(Entries taken from a collection)
==*==

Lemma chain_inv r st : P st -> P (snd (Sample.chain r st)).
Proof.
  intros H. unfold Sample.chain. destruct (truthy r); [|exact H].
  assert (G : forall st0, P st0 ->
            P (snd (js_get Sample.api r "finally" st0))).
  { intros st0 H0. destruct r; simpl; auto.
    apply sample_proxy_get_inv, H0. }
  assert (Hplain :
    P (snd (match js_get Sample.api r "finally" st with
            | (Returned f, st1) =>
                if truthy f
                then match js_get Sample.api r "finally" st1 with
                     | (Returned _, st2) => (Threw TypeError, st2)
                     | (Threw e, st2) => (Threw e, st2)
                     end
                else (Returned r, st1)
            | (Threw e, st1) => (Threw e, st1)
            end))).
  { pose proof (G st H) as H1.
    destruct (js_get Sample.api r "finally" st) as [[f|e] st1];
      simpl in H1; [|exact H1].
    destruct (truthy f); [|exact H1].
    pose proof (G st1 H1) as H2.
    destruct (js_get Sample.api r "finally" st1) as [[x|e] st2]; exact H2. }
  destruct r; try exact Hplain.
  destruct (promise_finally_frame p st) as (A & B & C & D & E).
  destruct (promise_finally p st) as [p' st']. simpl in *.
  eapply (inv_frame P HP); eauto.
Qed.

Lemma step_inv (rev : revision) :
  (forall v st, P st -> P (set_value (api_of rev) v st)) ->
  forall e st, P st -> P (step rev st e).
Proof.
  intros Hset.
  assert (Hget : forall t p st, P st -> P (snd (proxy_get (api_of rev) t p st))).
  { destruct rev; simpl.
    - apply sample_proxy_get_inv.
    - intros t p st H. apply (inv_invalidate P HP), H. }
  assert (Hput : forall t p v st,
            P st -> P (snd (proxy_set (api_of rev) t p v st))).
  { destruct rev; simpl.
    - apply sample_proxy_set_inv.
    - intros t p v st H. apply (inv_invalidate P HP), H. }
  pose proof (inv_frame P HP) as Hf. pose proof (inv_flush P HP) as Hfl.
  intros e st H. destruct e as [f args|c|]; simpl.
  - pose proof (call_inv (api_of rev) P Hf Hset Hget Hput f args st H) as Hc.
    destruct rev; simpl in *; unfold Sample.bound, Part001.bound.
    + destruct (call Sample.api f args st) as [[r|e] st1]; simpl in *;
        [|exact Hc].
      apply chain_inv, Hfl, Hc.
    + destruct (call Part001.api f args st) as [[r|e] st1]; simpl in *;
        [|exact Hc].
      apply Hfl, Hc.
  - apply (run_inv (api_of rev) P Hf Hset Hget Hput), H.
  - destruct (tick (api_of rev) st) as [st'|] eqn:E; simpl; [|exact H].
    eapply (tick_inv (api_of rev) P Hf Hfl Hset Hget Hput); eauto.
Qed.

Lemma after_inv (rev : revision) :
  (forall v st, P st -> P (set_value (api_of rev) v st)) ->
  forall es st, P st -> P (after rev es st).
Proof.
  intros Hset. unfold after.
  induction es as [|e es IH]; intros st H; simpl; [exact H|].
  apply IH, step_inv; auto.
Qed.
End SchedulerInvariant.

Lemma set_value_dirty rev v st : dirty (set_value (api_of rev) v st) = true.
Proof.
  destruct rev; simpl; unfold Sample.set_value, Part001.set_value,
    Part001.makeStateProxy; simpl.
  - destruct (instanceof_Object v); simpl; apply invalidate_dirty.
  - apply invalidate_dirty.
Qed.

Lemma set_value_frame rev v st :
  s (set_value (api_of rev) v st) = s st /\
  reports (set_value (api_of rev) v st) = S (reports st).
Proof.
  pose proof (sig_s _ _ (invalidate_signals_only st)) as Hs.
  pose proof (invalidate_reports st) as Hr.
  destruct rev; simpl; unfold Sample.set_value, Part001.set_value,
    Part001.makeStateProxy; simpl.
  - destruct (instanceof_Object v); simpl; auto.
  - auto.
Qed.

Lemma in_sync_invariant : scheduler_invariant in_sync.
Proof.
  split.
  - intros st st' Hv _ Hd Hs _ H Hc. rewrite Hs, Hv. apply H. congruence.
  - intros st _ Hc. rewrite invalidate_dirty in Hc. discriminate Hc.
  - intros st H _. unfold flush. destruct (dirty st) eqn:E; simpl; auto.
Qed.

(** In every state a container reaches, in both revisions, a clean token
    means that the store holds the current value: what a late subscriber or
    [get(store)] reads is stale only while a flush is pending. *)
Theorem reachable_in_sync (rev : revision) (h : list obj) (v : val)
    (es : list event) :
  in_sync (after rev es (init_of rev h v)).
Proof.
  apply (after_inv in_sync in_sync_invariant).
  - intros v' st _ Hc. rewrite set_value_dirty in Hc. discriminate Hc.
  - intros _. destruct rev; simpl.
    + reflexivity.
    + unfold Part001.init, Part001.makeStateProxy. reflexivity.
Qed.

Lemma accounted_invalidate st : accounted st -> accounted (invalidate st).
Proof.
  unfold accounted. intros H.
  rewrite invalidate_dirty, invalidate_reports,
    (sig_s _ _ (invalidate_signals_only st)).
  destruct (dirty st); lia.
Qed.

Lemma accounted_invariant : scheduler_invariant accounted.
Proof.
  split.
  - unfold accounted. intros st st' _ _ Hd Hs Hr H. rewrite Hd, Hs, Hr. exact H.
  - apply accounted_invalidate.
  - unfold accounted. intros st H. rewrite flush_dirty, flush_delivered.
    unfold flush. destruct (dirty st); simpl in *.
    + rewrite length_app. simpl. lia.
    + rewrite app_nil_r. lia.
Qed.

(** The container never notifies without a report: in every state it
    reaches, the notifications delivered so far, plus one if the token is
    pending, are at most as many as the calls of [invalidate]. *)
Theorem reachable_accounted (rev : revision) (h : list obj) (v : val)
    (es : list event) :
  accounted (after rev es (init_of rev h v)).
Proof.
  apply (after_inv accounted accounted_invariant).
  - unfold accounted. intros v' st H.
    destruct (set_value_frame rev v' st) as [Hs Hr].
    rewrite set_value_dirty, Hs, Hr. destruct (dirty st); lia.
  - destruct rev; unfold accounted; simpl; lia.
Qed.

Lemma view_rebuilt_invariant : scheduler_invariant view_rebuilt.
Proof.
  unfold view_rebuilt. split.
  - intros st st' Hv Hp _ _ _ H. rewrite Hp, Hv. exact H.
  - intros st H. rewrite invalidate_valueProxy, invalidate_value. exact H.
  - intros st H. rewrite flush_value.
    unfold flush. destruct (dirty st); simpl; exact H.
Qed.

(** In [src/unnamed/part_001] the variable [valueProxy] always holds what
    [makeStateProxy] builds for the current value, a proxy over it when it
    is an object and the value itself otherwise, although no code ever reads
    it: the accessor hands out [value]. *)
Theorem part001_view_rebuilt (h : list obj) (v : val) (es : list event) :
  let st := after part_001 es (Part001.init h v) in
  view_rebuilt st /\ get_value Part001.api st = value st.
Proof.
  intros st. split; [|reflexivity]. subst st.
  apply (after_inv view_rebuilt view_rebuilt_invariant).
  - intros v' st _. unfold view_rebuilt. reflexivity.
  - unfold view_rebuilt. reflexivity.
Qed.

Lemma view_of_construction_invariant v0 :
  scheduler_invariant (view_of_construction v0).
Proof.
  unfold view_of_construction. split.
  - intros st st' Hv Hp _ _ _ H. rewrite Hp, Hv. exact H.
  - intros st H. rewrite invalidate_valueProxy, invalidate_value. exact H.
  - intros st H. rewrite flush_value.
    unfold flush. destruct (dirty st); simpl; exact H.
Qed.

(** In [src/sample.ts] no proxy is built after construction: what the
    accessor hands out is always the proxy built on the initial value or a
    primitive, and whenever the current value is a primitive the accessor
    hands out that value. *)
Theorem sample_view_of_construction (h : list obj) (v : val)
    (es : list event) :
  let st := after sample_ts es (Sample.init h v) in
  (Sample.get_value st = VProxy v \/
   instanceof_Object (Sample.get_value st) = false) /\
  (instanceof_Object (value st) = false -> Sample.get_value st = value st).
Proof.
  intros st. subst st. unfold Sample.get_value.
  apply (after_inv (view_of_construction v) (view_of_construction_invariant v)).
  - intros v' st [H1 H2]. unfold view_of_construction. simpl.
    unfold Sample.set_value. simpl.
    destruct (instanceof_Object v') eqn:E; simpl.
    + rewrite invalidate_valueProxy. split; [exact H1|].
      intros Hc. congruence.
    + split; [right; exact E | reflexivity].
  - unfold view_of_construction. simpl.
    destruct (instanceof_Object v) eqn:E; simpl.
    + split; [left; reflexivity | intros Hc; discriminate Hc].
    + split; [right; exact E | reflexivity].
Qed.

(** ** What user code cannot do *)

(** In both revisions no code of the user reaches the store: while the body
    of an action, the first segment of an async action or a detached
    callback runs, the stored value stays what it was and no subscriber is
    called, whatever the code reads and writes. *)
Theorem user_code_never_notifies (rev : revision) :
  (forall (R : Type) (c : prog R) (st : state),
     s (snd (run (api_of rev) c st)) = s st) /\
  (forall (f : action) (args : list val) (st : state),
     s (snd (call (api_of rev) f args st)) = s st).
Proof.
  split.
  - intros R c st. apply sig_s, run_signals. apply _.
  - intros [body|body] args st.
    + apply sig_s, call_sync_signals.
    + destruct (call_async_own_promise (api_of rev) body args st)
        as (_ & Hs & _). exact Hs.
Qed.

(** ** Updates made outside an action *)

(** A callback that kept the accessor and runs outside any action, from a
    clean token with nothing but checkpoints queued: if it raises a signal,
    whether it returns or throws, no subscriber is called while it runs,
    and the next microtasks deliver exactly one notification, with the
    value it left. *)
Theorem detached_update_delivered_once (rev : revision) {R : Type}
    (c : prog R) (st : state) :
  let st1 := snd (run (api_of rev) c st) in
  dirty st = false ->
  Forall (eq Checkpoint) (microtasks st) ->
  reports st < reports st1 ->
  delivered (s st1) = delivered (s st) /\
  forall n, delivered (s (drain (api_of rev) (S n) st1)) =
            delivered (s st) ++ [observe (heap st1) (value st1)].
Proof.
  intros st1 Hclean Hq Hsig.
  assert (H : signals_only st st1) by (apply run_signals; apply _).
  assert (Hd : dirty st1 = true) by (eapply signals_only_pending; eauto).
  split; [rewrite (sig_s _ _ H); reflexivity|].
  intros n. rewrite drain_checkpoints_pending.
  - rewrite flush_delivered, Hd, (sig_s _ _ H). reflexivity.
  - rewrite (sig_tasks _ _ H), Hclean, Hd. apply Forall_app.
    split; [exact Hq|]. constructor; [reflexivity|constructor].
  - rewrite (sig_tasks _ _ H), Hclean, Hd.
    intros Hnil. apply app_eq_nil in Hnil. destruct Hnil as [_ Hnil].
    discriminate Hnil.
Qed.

==*==

WHAT YOU SHOULD DO:
Restate the records above verbatim up to and including the line containing "- pose proof".

OUTPUT OF THE TASK:
Lemma chain_inv r st : P st -> P (snd (Sample.chain r st)).
Proof.
  intros H. unfold Sample.chain. destruct (truthy r); [|exact H].
  assert (G : forall st0, P st0 ->
            P (snd (js_get Sample.api r "finally" st0))).
  { intros st0 H0. destruct r; simpl; auto.
    apply sample_proxy_get_inv, H0. }
  assert (Hplain :
    P (snd (match js_get Sample.api r "finally" st with
            | (Returned f, st1) =>
                if truthy f
                then match js_get Sample.api r "finally" st1 with
                     | (Returned _, st2) => (Threw TypeError, st2)
                     | (Threw e, st2) => (Threw e, st2)
                     end
                else (Returned r, st1)
            | (Threw e, st1) => (Threw e, st1)
            end))).
  { pose proof (G st H) as H1.
    destruct (js_get Sample.api r "finally" st) as [[f|e] st1];
      simpl in H1; [|exact H1].
    destruct (truthy f); [|exact H1].
    pose proof (G st1 H1) as H2.
    destruct (js_get Sample.api r "finally" st1) as [[x|e] st2]; exact H2. }
  destruct r; try exact Hplain.
  destruct (promise_finally_frame p st) as (A & B & C & D & E).
  destruct (promise_finally p st) as [p' st']. simpl in *.
  eapply (inv_frame P HP); eauto.
Qed.

Lemma step_inv (rev : revision) :
  (forall v st, P st -> P (set_value (api_of rev) v st)) ->
  forall e st, P st -> P (step rev st e).
Proof.
  intros Hset.
  assert (Hget : forall t p st, P st -> P (snd (proxy_get (api_of rev) t p st))).
  { destruct rev; simpl.
    - apply sample_proxy_get_inv.
    - intros t p st H. apply (inv_invalidate P HP), H. }
  assert (Hput : forall t p v st,
            P st -> P (snd (proxy_set (api_of rev) t p v st))).
  { destruct rev; simpl.
    - apply sample_proxy_set_inv.
    - intros t p v st H. apply (inv_invalidate P HP), H. }
  pose proof (inv_frame P HP) as Hf. pose proof (inv_flush P HP) as Hfl.
  intros e st H. destruct e as [f args|c|]; simpl.
  - pose proof (call_inv (api_of rev) P Hf Hset Hget Hput f args st H) as Hc.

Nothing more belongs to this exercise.